▸ **TASK DIRECTIONS**: Please report each line of the data below that contains "invalid".

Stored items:
+-------+

(* ===== verification/DevSecrets.v ===== *)
(** [internal/config/devsecrets.go]: the secrets of a development deployment,
    generated into a directory of their own, validated, and put in the place
    of the logical paths under [/run/secrets]. *)
From stdpp Require Import sorting.
From S2P Require Import Prelude GoStrings Strconv Net Url Regex Base64 Os Json Secrets JsonPrint Fs.

Local Open Scope string_scope.
Local Open Scope Z_scope.

Definition DevSecretDirectoryName : string := ".local-secrets".

Definition devSecretFiles : list string :=
  ["api_key_pepper_ring"; "csrf_secret_ring"; "postgres_cluster_admin_password";
   "postgres_control_plane_password"; "postgres_gateway_password";
   "postgres_migration_password"; "postgres_worker_password"; "provider_master_keyring";
   "redis_password"; "redis_url"; "session_secret"].

Definition deploymentSecretFiles : gmap string string := list_to_map
  [("POSTGRES_PASSWORD_FILE", "postgres_cluster_admin_password");
   ("DATABASE_MIGRATION_PASSWORD_FILE", "postgres_migration_password");
   ("DATABASE_GATEWAY_PASSWORD_FILE", "postgres_gateway_password");
   ("DATABASE_CONTROL_PLANE_PASSWORD_FILE", "postgres_control_plane_password");
   ("DATABASE_WORKER_PASSWORD_FILE", "postgres_worker_password");
   ("REDIS_PASSWORD_FILE", "redis_password");
   ("REDIS_URL_FILE", "redis_url");
   ("MASTER_KEYRING_FILE", "provider_master_keyring");
   ("API_KEY_PEPPER_RING_FILE", "api_key_pepper_ring");
   ("SESSION_SECRET_FILE", "session_secret");
   ("CSRF_SECRET_RING_FILE", "csrf_secret_ring")].

Definition DevSecretFiles : list string := devSecretFiles.

(** [FileInfo.IsDir], [sort.Strings] *)
Definition IsDir (i : FileInfo) : bool := has_mode (fi_mode i) ModeDir.
Definition sort_strings : list string → list string := merge_sort String.le.

(** * Validation *)
Section validation.
Context {os : OS} {tables : UnicodeTables} {order : MapOrder}.

(** A directory that is no symbolic link, of mode 0700. *)
Definition is_private_dir (info : FileInfo) : bool :=
  IsDir info && negb (has_mode (fi_mode info) ModeSymlink).
Definition wrong_mode (info : FileInfo) (mode : Z) : bool :=
  negb (String.eqb GOOS "windows") && negb (Perm (fi_mode info) =? mode).

(** The loop over the file names that checks each [Lstat]. *)
Fixpoint modes_loop (directory : string) (names : list string) : res unit :=
  match names with
  | [] => Ok tt
  | name :: rest =>
      match Lstat (Join directory name) with
      | None => Err "development secret inventory contains an invalid file"
      | Some info =>
          reject "development secret inventory contains an invalid file"
            when (negb (IsRegular (fi_mode info)) || has_mode (fi_mode info) ModeSymlink) ;;
          reject "development secret files must have mode 0600"
            when (wrong_mode info 384) ;;
          modes_loop directory rest
      end
  end.

Definition database_settings : list string :=
  ["POSTGRES_PASSWORD_FILE"; "DATABASE_MIGRATION_PASSWORD_FILE"; "DATABASE_GATEWAY_PASSWORD_FILE";
   "DATABASE_CONTROL_PLANE_PASSWORD_FILE"; "DATABASE_WORKER_PASSWORD_FILE"].

(** The loop over the map of settings: only database passwords are read. *)
Fixpoint passwords_loop (directory : string) (databaseValues : gmap string string)
    (settings : list (string * string)) : res unit :=
  match settings with
  | [] => Ok tt
  | (setting, filename) :: rest =>
      if bool_decide (setting ∈ database_settings) then
        secret ← ReadSimpleSecret setting (Join directory filename) (4 * 1024);
        reject "development database passwords must be distinct"
          when (bool_decide (is_Some (databaseValues !! Reveal secret))) ;;
        passwords_loop directory (<[Reveal secret := setting]> databaseValues) rest
      else passwords_loop directory databaseValues rest
  end.

Definition base64url_cutset : string :=
  "ABCDEFGHIJKLMNOPQRSTUVWXYZabcdefghijklmnopqrstuvwxyz0123456789_-".

(** [redisURL.User.Password()] *)
Definition user_password (u : URL) : option string :=
  match User u with
  | Some ui => if ui_passwordSet ui then Some (ui_password ui) else None
  | None => None
  end.

(** What is read of the files after the names and modes were checked. *)
Definition validate_contents (directory : string) : res unit :=
  _ ← passwords_loop directory ∅ (map_range deploymentSecretFiles);
  redisPassword ← ReadSimpleSecret "REDIS_PASSWORD_FILE" (Join directory "redis_password") (4 * 1024);
  reject "REDIS_PASSWORD_FILE must contain at least 32 base64url characters"
    when ((len (Reveal redisPassword) <? 32) ||
          negb (String.eqb (trim_set base64url_cutset (Reveal redisPassword)) "")) ;;
  '(_, redisURL) ← ReadURISecret "REDIS_URL_FILE" (Join directory "redis_url") (4 * 1024) ["redis"];
  reject "REDIS_URL_FILE does not match the generated development Redis contract"
    when (negb (bool_decide (user_password redisURL = Some (Reveal redisPassword))) ||
          negb (String.eqb (Host redisURL) "redis:6379") || negb (String.eqb (Path redisURL) "/0")) ;;
  _ ← ReadProviderKeyRing (Join directory "provider_master_keyring");
  _ ← ReadKeyRing "API_KEY_PEPPER_RING_FILE" (Join directory "api_key_pepper_ring");
  _ ← ReadBase64Key "SESSION_SECRET_FILE" (Join directory "session_secret") (4 * 1024);
  _ ← ReadKeyRing "CSRF_SECRET_RING_FILE" (Join directory "csrf_secret_ring");
  Ok tt.

Definition nul : string := String "000" "".

Definition ValidateDevSecrets (directory : string) : res unit :=
  match Lstat directory with
  | None => Err "development secret root must be a directory, not a symbolic link"
  | Some info =>
      reject "development secret root must be a directory, not a symbolic link"
        when (negb (is_private_dir info)) ;;
      reject "development secret root must have mode 0700" when (wrong_mode info 448) ;;
      match ReadDir directory with
      | None => Err "read development secret inventory: unavailable"
      | Some names =>
          let actual := sort_strings names in
          reject "development secret inventory must contain exactly 11 allowlisted files"
            when (negb (String.eqb (join nul actual) (join nul devSecretFiles))) ;;
          _ ← modes_loop directory devSecretFiles;
          validate_contents directory
      end
  end.

(** * Resolution of the logical paths *)

(** The loop over the settings of the inventory. *)
Fixpoint resolve_loop (root : string) (resolved : gmap string string)
    (settings : list (string * string)) : res (gmap string string) :=
  match settings with
  | [] => Ok resolved
  | (setting, filename) :: rest =>
      let logical := "/run/secrets/" +:+ filename in
      let value := default logical (resolved !! setting) in
      reject (setting +:+ " must equal " +:+ logical +:+ " when --secret-root is used")
        when (negb (String.eqb value logical)) ;;
      resolve_loop root (<[setting := Join root filename]> resolved) rest
  end.

Definition ResolveDeploymentSecretRoot (values : gmap string string) (root : string)
    : res (gmap string string) :=
  _ ← ValidateDevSecrets root;
  resolve_loop root values (map_range deploymentSecretFiles).

Definition cloudflare_files : list string :=
  ["acme_dns_api_token"; "cloudflare_tunnel_credentials.json"].
Definition cloudflare_settings : gmap string string := list_to_map
  [("ACME_DNS_API_TOKEN_FILE", "acme_dns_api_token");
   ("CLOUDFLARE_TUNNEL_CREDENTIALS_FILE", "cloudflare_tunnel_credentials.json")].

Fixpoint cloudflare_loop (root : string) (resolved : gmap string string)
    (settings : list (string * string)) : res (gmap string string) :=
  match settings with
  | [] => Ok resolved
  | (setting, filename) :: rest =>
      let logical := "/run/secrets/" +:+ filename in
      let value := default "" (resolved !! setting) in
      reject (setting +:+ " must equal " +:+ logical +:+ " when --cloudflare-secret-root is used")
        when (negb (String.eqb value "") && negb (String.eqb value logical)) ;;
      let path := Join root filename in
      _ ← validateProtectedFile setting path;
      cloudflare_loop root (<[setting := path]> resolved) rest
  end.

Definition ResolveCloudflareSecretRoot (values : gmap string string) (root : string)
    : res (gmap string string) :=
  reject "Cloudflare secret root is required" when (String.eqb root "") ;;
  match Lstat root with
  | None => Err "Cloudflare secret root must be a directory"
  | Some info =>
      reject "Cloudflare secret root must be a directory" when (negb (is_private_dir info)) ;;
      reject "Cloudflare secret root must have mode 0700" when (wrong_mode info 448) ;;
      match ReadDir root with
      | None => Err "Cloudflare secret inventory differs from the exact allowlist"
      | Some names =>
          reject "Cloudflare secret inventory differs from the exact allowlist"
            when (negb (length names =? length cloudflare_files)%nat) ;;
          reject "Cloudflare secret inventory differs from the exact allowlist"
            when (negb (bool_decide (sort_strings names = cloudflare_files))) ;;
          cloudflare_loop root values (map_range cloudflare_settings)
      end
  end.
End validation.

(** * Generation *)
Section generation.
Context `{HostOS} {tables : UnicodeTables} {order : MapOrder}.

Definition randomBase64URL : Gen string := λ w,
  match rand_Read w with
  | (None, w) => (Err "generate development secret: secure randomness unavailable", w)
  | (Some bytes, w) => (Ok (RawURLEncode bytes), w)
  end.

Definition randomBase64 : Gen string := λ w,
  match rand_Read w with
  | (None, w) => (Err "generate development key: secure randomness unavailable", w)
  | (Some bytes, w) => (Ok (StdEncode bytes), w)
  end.

(** The write to the new file and its close, on both paths. *)
Definition write_and_close (path contents : string) : Gen unit := λ w,
  match Write path contents w with
  | (inr _, w) => (Err "write development secret file: unavailable", (CloseFile path w).2)
  | (inl _, w) => or_fail "close development secret file: unavailable" (CloseFile path) w
  end.

Definition writeNewSecret (directory name contents : string) : Gen unit :=
  let path := Join directory name in
  _ ← or_fail "create development secret file: unavailable" (OpenExcl path 384);
  write_and_close path contents.

(** [json.Marshal] does not fail on the structs it is given, which the model
    has as trees. *)
Definition writeJSONSecret (directory name : string) (value : Tree.json) : Gen unit :=
  writeNewSecret directory name (Marshal value).

Definition generated_passwords : list string :=
  ["postgres_cluster_admin_password"; "postgres_migration_password"; "postgres_gateway_password";
   "postgres_control_plane_password"; "postgres_worker_password"; "redis_password"].

(** The loop over the passwords; it returns the last one, the only one used
    later. *)
Fixpoint write_passwords (temporary : string) (names : list string)
    (passwords : gmap string string) : Gen (gmap string string) :=
  match names with
  | [] => mret passwords
  | name :: rest =>
      value ← randomBase64URL;
      _ ← writeNewSecret temporary name value;
      write_passwords temporary rest (<[name := value]> passwords)
  end.

Definition redisURL (password : string) : URL := {|
  Scheme := "redis"; Opaque_ := "";
  User := Some {| ui_username := ""; ui_password := password; ui_passwordSet := true |};
  Host := "redis:6379"; Path := "/0"; RawPath := ""; OmitHost := false; ForceQuery := false;
  RawQuery := ""; Fragment := ""; RawFragment := "" |}.

Definition ring_keys (keyID key : string) : string * Tree.json :=
  ("keys", Tree.JArray [Tree.JObject [("key_id", Tree.JString keyID); ("key", Tree.JString key)]]).

Definition providerRing (key : string) : Tree.json := Tree.JObject
  [("version", Tree.JNumber (itoa 1)); ("expected_epoch", Tree.JNumber (itoa 1));
   ("active_key_id", Tree.JString "provider-dev-1"); ring_keys "provider-dev-1" key].

Definition wire (keyID key : string) : Tree.json := Tree.JObject
  [("version", Tree.JNumber (itoa 1)); ("active_key_id", Tree.JString keyID); ring_keys keyID key].

Fixpoint write_rings (temporary : string) (rings : list (string * string)) : Gen unit :=
  match rings with
  | [] => mret tt
  | (filename, keyID) :: rest =>
      key ← randomBase64;
      _ ← writeJSONSecret temporary filename (wire keyID key);
      write_rings temporary rest
  end.

Definition write_inventory (temporary : string) : Gen unit :=
  passwords ← write_passwords temporary generated_passwords ∅;
  _ ← writeNewSecret temporary "redis_url"
        (URL_String (redisURL (default "" (passwords !! "redis_password"))));
  providerKey ← randomBase64;
  _ ← writeJSONSecret temporary "provider_master_keyring" (providerRing providerKey);
  _ ← write_rings temporary
        [("api_key_pepper_ring", "api-pepper-dev-1"); ("csrf_secret_ring", "csrf-dev-1")];
  sessionKey ← randomBase64;
  writeNewSecret temporary "session_secret" sessionKey.

Fixpoint rename_loop (temporary directory : string) (names : list string) : Gen unit :=
  match names with
  | [] => mret tt
  | name :: rest =>
      _ ← or_fail "publish development secret inventory: destination is incomplete"
            (Rename (Join temporary name) (Join directory name));
      rename_loop temporary directory rest
  end.

Definition publish (temporary directory : string) : Gen unit :=
  _ ← or_fail
        "publish development secret inventory: destination already exists or is unavailable"
        (Mkdir directory 448);
  _ ← rename_loop temporary directory devSecretFiles;
  or_fail "publish development secret inventory: temporary directory cleanup failed"
    (Remove temporary).

(** The errors of a validation, under a message of the caller. *)
Definition validated (message : string → string) (directory : string) : Gen unit := λ w,
  match reading (λ os, ValidateDevSecrets (os := os) directory) w with
  | (Ok _, w) => (Ok tt, w)
  | (Err e, w) => (Err (message e), w)
  end.

(** What is done with the temporary directory until it is gone. *)
Definition fill_and_publish (temporary directory : string) : Gen unit :=
  _ ← or_fail "protect development secret directory: unavailable" (Chmod temporary 448);
  _ ← write_inventory temporary;
  _ ← validated (String.append "validate generated development secret inventory: ") temporary;
  publish temporary directory.

Definition parent_available (os : OS) (parent : string) : res unit :=
  match Stat parent with
  | Some info => reject "output parent directory is unavailable" when (negb (IsDir info)) ;; Ok tt
  | None => Err "output parent directory is unavailable"
  end.

Definition GenerateDevSecrets (directory : string) : Gen unit :=
  if String.eqb directory "" then fail "output directory is required"
  else λ w,
    match lstat_exists directory w with
    | (inl true, w) =>
        validated (λ _, "existing development secret inventory is not complete and valid; refusing to overwrite")
          directory w
    | (inr _, w) => (Err "inspect development secret directory: unavailable", w)
    | (inl false, w) =>
        (_ ← reading (λ os, parent_available os (Dir directory));
         temporary ← or_fail "create development secret inventory: unavailable"
           (MkdirTemp (Dir directory) ".nexusrelay-dev-secrets-");
         unless_ok (RemoveAll temporary) (fill_and_publish temporary directory)) w
    end.
End generation.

+-------+

▸ **SOLUTION TO THIS PROBLEM**:
      | None => Err "development secret inventory contains an invalid file"
          reject "development secret inventory contains an invalid file"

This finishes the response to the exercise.